This might be stupid question and I am sure that there is a basic query for this situation, but I don't seem to get a hang of it and Google turned out to be a miss for solution.
I have models:
Project, primary key=project_no;
Now I am loading a page for project details and I pass a project_no and make a query for all product_configs:
project.objects.get(project_no=project_no)
product_config.objects.filter(project_no=project_no)
Now I want to create a table for the list of sub_configs according to pre_config under product_config. In a shell I can query the list with:
config_assembly.objects.filter(product_id=product_id)
How I can pass the product_id of pre_config from my product_config to query all the sub_configs?
EDIT:
This is the basic structure of my models.
in project.models
class project(models.Model):
project_no = IntegerField('project no', primary_key=True)

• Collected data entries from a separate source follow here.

(** The other way round: a stem, a dot and an extension without dots. *)
Lemma stem_of_parts pre post :
  pre <> "" -> post <> "" -> rfind_dot post = None ->
  stem (pre ++ String "." post) = pre
  /\ suffix (pre ++ String "." post) = String "." post.
Proof.
  intros Hpre Hpost Hdot.
  assert (Hr : rfind_dot (pre ++ String "." post) = Some (String.length pre)).
  { rewrite rfind_dot_append. cbn. rewrite Hdot. cbn. f_equal. lia. }
  assert (Hc : cut_point (pre ++ String "." post) = Some (String.length pre)).
  { unfold cut_point. rewrite Hr, length_append. cbn [String.length].
    destruct pre as [|c pre]; [contradiction|].
    destruct post as [|c' post]; [contradiction|]. cbn [String.length].
    replace ((0 <? S (String.length pre))%nat) with true
      by (symmetry; apply Nat.ltb_lt; lia).
    now replace (S (String.length pre) <?
                 S (String.length pre) + S (S (String.length post)) - 1)%nat
      with true by (symmetry; apply Nat.ltb_lt; lia). }
  unfold stem, suffix. rewrite Hc. split.
  - apply substring_prefix.
  - rewrite length_append.
    replace (String.length pre + String.length (String "." post)
             - String.length pre)%nat
      with (String.length (String "." post)) by lia.
    apply substring_suffix.
Qed.

Lemma path_exists_app (d d' : directory) p :
  path_exists (d ++ d')%list p = path_exists d p || path_exists d' p.
Proof. unfold path_exists. now rewrite map_app, existsb_app. Qed.

End FileNames.

(** ** remove_background: running the batch again *)

Section BackgroundRerun.
Import PyStr RemoveBackground.

Variable target_format : string.
Hypothesis format_plain : rfind_dot target_format = None.
Hypothesis format_given : target_format <> EmptyString.

Lemma append_not_empty a b : b <> EmptyString -> (a ++ b)%string <> EmptyString.
Proof. destruct a; [now cbn|discriminate]. Qed.

(** A derived output is no input of the batch. *)
Lemma out_file_not_candidate f flag :
  is_candidate (out_file target_format f, flag) = false.
Proof.
  unfold is_candidate, out_file. cbn [fst snd].
  replace (stem f ++ "_fg." ++ target_format)%string
    with ((stem f ++ "_fg") ++ String "." target_format)%string
    by (now rewrite append_assoc).
  destruct (stem_of_parts (stem f ++ "_fg") target_format) as [-> _];
    [now apply append_not_empty|exact format_given|exact format_plain|].
  rewrite endswith_append. cbn [orb negb]. now rewrite andb_false_r.
Qed.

class product_config(models.Model):
project_no = models.ForeignKey('project.project', on_delete=models.CASCADE, verbose_name='project no')
product_id = models.ForeignKey('product.pre_config', on_delete=models.CASCADE, verbose_name='product code')
in product.models
class pre_config(models.Model):
product_id = models.CharField('product code', max_length=30, unique=True, primary_key=True)

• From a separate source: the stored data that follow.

(** C5, as the code has it.  For a positive [top_k], [tokens_after] is
    at most [top_k] on the oracle path, and on the fallback path when
    [top_k >= 2]; the fallback keeps at least one token from each end,
    so for [top_k = 1] the bound is 2. *)
Theorem tokens_after_bound heads settings query context top_k
    condensed tokens_before tokens_after :
  0 < default (Config.top_k settings) top_k →
  reduce tokenizer decode heads attentions settings query context top_k
    = Ok (condensed, tokens_before, tokens_after) →
  tokens_after ≤ Z.max (default (Config.top_k settings) top_k) 2 ∧
  (heads ≠ [] ∨ 2 ≤ default (Config.top_k settings) top_k →
   tokens_after ≤ default (Config.top_k settings) top_k).
Proof.
  intros Hk Hr. set (k := default (Config.top_k settings) top_k) in *.
  destruct heads as [|head heads].
  - apply reduce_fallback_Ok in Hr as (start_idx & _ & _ & Hr).
    cbv zeta in Hr. fold k in Hr. injection Hr as _ _ ->.
    rewrite length_fallback_select.
    destruct (half_bounds k) as (Hh1 & Hh2 & Hh3).
    destruct (Z.leb_spec (Z.of_nat (length (drop start_idx
                (tokenizer (query +:+ sep +:+ context))))) k).
    + split; [lia|]. intros _. lia.
    + split; [|intros [?|?]; [done|lia]].
      destruct (decide (2 ≤ k)); [lia|]. rewrite Hh3 by lia. lia.
  - apply reduce_oracle_Ok in Hr as (start_idx & positions & selected & _ & Hp & Hg & Hr).
    injection Hr as _ _ ->. fold k in Hp.
    apply select_positions_Ok in Hp as (_ & Hlen & _ & _).
    apply gather_Ok in Hg as [_ Hsel%Forall2_length].
    rewrite <- Hsel. split; [lia|]. intros _. lia.
Qed.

class sub_config(models.Model):
subproduct_id = models.CharField('subproduct code', max_length=20, unique=True, primary_key=True)
in assembly.models
class config_assembly(models.Model):
product_id = models.ForeignKey('product.pre_config', on_delete=models.CASCADE, verbose_name='product code')

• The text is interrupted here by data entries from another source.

(** * pokemon_auto_lottery: a shallow embedding of [bot.py]

    The orchestration code of [bot.py] (CAPTCHA solving, popup recovery,
    login and the lottery batch loop) is embedded as monadic Rocq
    functions.  The browser session, the HTTP client and the mailbox are
    external collaborators: every call to them is an _operation_
    answered by a [World].  The monad threads the world, propagates Python
    exceptions and records the trace of operations performed, so that
    statements about "how many reloads" or "how many polls" can be made.

    Conventions
    - Python [str] values are UTF-8 byte strings ([string]).
    - [log(...)] and [time.sleep(...)] have no effect on control flow and
      are not modelled.
    - [StopIteration] is a subclass of [Exception] in Python, so a handler
      [except Exception] (and a bare [except:]) catches it unless an
      earlier [except StopIteration] clause of the same [try] does. *)

From Stdlib Require Import PrimFloat.
From Stdlib Require Import Ascii String.
From stdpp Require Import gmap strings list pretty sorting.

Set Warnings "-inexact-float".
Open Scope string_scope.
Open Scope list_scope.
Open Scope Z_scope.

(** ** Strings *)

Module Str.

(** [needle in hay] for Python strings. *)
Fixpoint contains (needle hay : string) : bool :=
  match hay with
  | EmptyString => String.prefix needle EmptyString
  | String _ rest => String.prefix needle hay || contains needle rest
  end.

(** A UTF-8 continuation byte is [10xxxxxx]. *)
Definition is_continuation (c : ascii) : bool :=
  let n := nat_of_ascii c in (128 <=? n)%nat && (n <? 192)%nat.

(** [s[:n]]: the first [n] code points. *)
Fixpoint slice_to (n : nat) (s : string) : string :=
  match s with
  | EmptyString => EmptyString
  | String c rest =>
      if is_continuation c then String c (slice_to n rest)
      else match n with
           | O => EmptyString
           | S n' => String c (slice_to n' rest)
           end
  end.

(** [len(s)]: the number of code points. *)
Fixpoint len (s : string) : nat :=
  match s with
  | EmptyString => O
  | String c rest => if is_continuation c then len rest else S (len rest)
  end.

subconfig_id = models.ForeignKey('product.sub_config', on_delete=models.CASCADE, verbose_name='subproduct code')
For your use case it sounds like you want to use the API for related objects .
If I'm understanding your question correctly, here's an example:
# Of course, you should handle cases when 0 or multiple product_configs
# match the query, and replace QUERY with an actual selector.
# This is the related pre_config's product_id
my_pre_config = product_config.objects.get(QUERY).product_id
assemblies = my_pre_config.config_assembly_set.all()
(I follow this standard for class names, so I may be mistaken about _set
in your case. It could be configassembly_set
.)
You can then iterate over assemblies
to get the sub config of each config_assembly
, like so: assembly.subconfig_id
.
Also, for the purposes of readability, I would recommend renaming your foreign key fields from foo_id
to something signifying the actual model that the foreign key points to. For example:
# models.py
class product_config(models.Model):
project = models.ForeignKey('project.project', on_delete=models.CASCADE)
Even though the database values will be IDs, in your code you probably want to reference my_product_config.project.project_no
instead of my_product_config.project_no.project_no
, which can get confusing and lead to mistaking model instances for raw ID values, and vice-versa.